* _Exercise description_: An exact reproduction of all entries is required.

------------

(** The three shapes of a turn. *)
Lemma loadCollection_cases (name : string) (st : State) :
  (name = "_Root" /\
   loadCollection name st =
     match initializer (mongo st) with
     | Some d => (Resolved tt, set_root d (set_collectionSet (insert name Handle) st))
     | None => (Rejected TypeError, set_collectionSet (insert name Handle) st)
     end) \/
  (name = "UserBase" /\
   loadCollection name st = (Resolved tt, set_collectionSet (insert name Handle) st)) \/
  (name <> "_Root" /\ name <> "UserBase" /\
   loadCollection name st =
     (Resolved tt,
      set_quizSet (insert name (loadDocuments (documents (mongo st) name) ∅))
        (set_collectionSet (insert name Handle) st))).
Proof.
  destruct (decide (name = "_Root")) as [->|N1];
    [left; split; [reflexivity | apply loadCollection_root]|].
  destruct (decide (name = "UserBase")) as [->|N2];
    [right; left; split; [reflexivity | apply loadCollection_users]|].
  right; right. split; [exact N1|]. split; [exact N2|].
  now apply loadCollection_quiz.
Qed.

Lemma loadCollections_cons (name : string) (rest : list string) (st : State) :
  loadCollections (name :: rest) st =
    match loadCollection name st with
    | (Resolved _, st1) => loadCollections rest st1
    | (Rejected e, st1) => (Rejected e, st1)
    end.
Proof. reflexivity. Qed.

Lemma loadCollections_resolves (names : list string) (st : State) :
  ("_Root" ∈ names -> is_Some (initializer (mongo st))) ->
  exists st', loadCollections names st = (Resolved tt, st').
Proof.
  revert st. induction names as [|name rest IH]; intros st Hroot; [eexists; reflexivity|].
  rewrite loadCollections_cons.
  pose proof (loadCollection_mongo name st) as Hm.
  destruct (loadCollection_cases name st) as [[-> E]|[[-> E]|(N1 & N2 & E)]].
  - destruct Hroot as [d Hd]; [apply list_elem_of_here|]. rewrite Hd in E.
    rewrite E in Hm |- *. apply IH. cbn [snd] in Hm. rewrite Hm, Hd. intros _. eexists; reflexivity.
  - rewrite E in Hm |- *. apply IH. cbn [snd] in Hm. rewrite Hm.
    intros Hin. apply Hroot. now apply list_elem_of_further.
  - rewrite E in Hm |- *. apply IH. cbn [snd] in Hm. rewrite Hm.
    intros Hin. apply Hroot. now apply list_elem_of_further.
Qed.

------------

* _Answer below_:
(** The three shapes of a turn. *)
Lemma loadCollection_cases (name : string) (st : State) :
  (name = "_Root" /\
   loadCollection name st =
     match initializer (mongo st) with
     | Some d => (Resolved tt, set_root d (set_collectionSet (insert name Handle) st))
     | None => (Rejected TypeError, set_collectionSet (insert name Handle) st)
     end) \/
  (name = "UserBase" /\
   loadCollection name st = (Resolved tt, set_collectionSet (insert name Handle) st)) \/
  (name <> "_Root" /\ name <> "UserBase" /\
   loadCollection name st =
     (Resolved tt,
      set_quizSet (insert name (loadDocuments (documents (mongo st) name) ∅))
        (set_collectionSet (insert name Handle) st))).
Proof.
  destruct (decide (name = "_Root")) as [->|N1];
    [left; split; [reflexivity | apply loadCollection_root]|].
  destruct (decide (name = "UserBase")) as [->|N2];
    [right; left; split; [reflexivity | apply loadCollection_users]|].
  right; right. split; [exact N1|]. split; [exact N2|].
  now apply loadCollection_quiz.
Qed.

Lemma loadCollections_cons (name : string) (rest : list string) (st : State) :
  loadCollections (name :: rest) st =
    match loadCollection name st with
    | (Resolved _, st1) => loadCollections rest st1
    | (Rejected e, st1) => (Rejected e, st1)
    end.
Proof. reflexivity. Qed.

Lemma loadCollections_resolves (names : list string) (st : State) :
  ("_Root" ∈ names -> is_Some (initializer (mongo st))) ->
  exists st', loadCollections names st = (Resolved tt, st').
Proof.
  revert st. induction names as [|name rest IH]; intros st Hroot; [eexists; reflexivity|].
  rewrite loadCollections_cons.
  pose proof (loadCollection_mongo name st) as Hm.
  destruct (loadCollection_cases name st) as [[-> E]|[[-> E]|(N1 & N2 & E)]].
  - destruct Hroot as [d Hd]; [apply list_elem_of_here|]. rewrite Hd in E.
    rewrite E in Hm |- *. apply IH. cbn [snd] in Hm. rewrite Hm, Hd. intros _. eexists; reflexivity.
  - rewrite E in Hm |- *. apply IH. cbn [snd] in Hm. rewrite Hm.
    intros Hin. apply Hroot. now apply list_elem_of_further.
  - rewrite E in Hm |- *. apply IH. cbn [snd] in Hm. rewrite Hm.
    intros Hin. apply Hroot. now apply list_elem_of_further.
Qed.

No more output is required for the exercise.